## PROBLEM STATEMENT
Return the line containing "Entry pointers handed" and every line after it through the end of the entries below, with no other lines.

START RECORDS FOR THE EXERCISE

(* ===== verification/Dict.v ===== *)
(** Model of [dict.c]: the chained hash table with incremental rehashing that
    holds the keyspace, sets, hashes and sorted-set indexes.

    A dictionary owns two tables.  While [rehashidx <> -1] buckets migrate from
    the first to the second table, one bucket per operation.  A chain is the
    list of its entries, a table is [None] when the C pointer is [NULL], and a
    bucket access outside the table yields [None] for the whole operation.
    Entry pointers handed to callers are references: table, bucket, position.
    The theorems say that, whatever the interleaving with rehashing, the
    operations act as those of a finite map. *)

From S2P Require Import Prelude.

#[local] Open Scope Z_scope.

Module Dict.

(** ** The callbacks of a [dictType] *)

(** [hashFunction] and [keyCompare] are supplied by the client of the table;
    a client promises 64-bit hashes and a comparison that decides equality. *)
Class DictType (K : Type) `{Countable K} := {
  hashFunction : K -> Z;
  keyCompare : K -> K -> bool;
  hashFunction_u64 : forall k, in_u 64 (hashFunction k);
  keyCompare_eq : forall a b, keyCompare a b = true <-> a = b }.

END RECORDS FOR THE EXERCISE

## EXERCISE ANSWER
    Entry pointers handed to callers are references: table, bucket, position.
    The theorems say that, whatever the interleaving with rehashing, the
    operations act as those of a finite map. *)

From S2P Require Import Prelude.

#[local] Open Scope Z_scope.

Module Dict.

(** ** The callbacks of a [dictType] *)

(** [hashFunction] and [keyCompare] are supplied by the client of the table;
    a client promises 64-bit hashes and a comparison that decides equality. *)
Class DictType (K : Type) `{Countable K} := {
  hashFunction : K -> Z;
  keyCompare : K -> K -> bool;
  hashFunction_u64 : forall k, in_u 64 (hashFunction k);
  keyCompare_eq : forall a b, keyCompare a b = true <-> a = b }.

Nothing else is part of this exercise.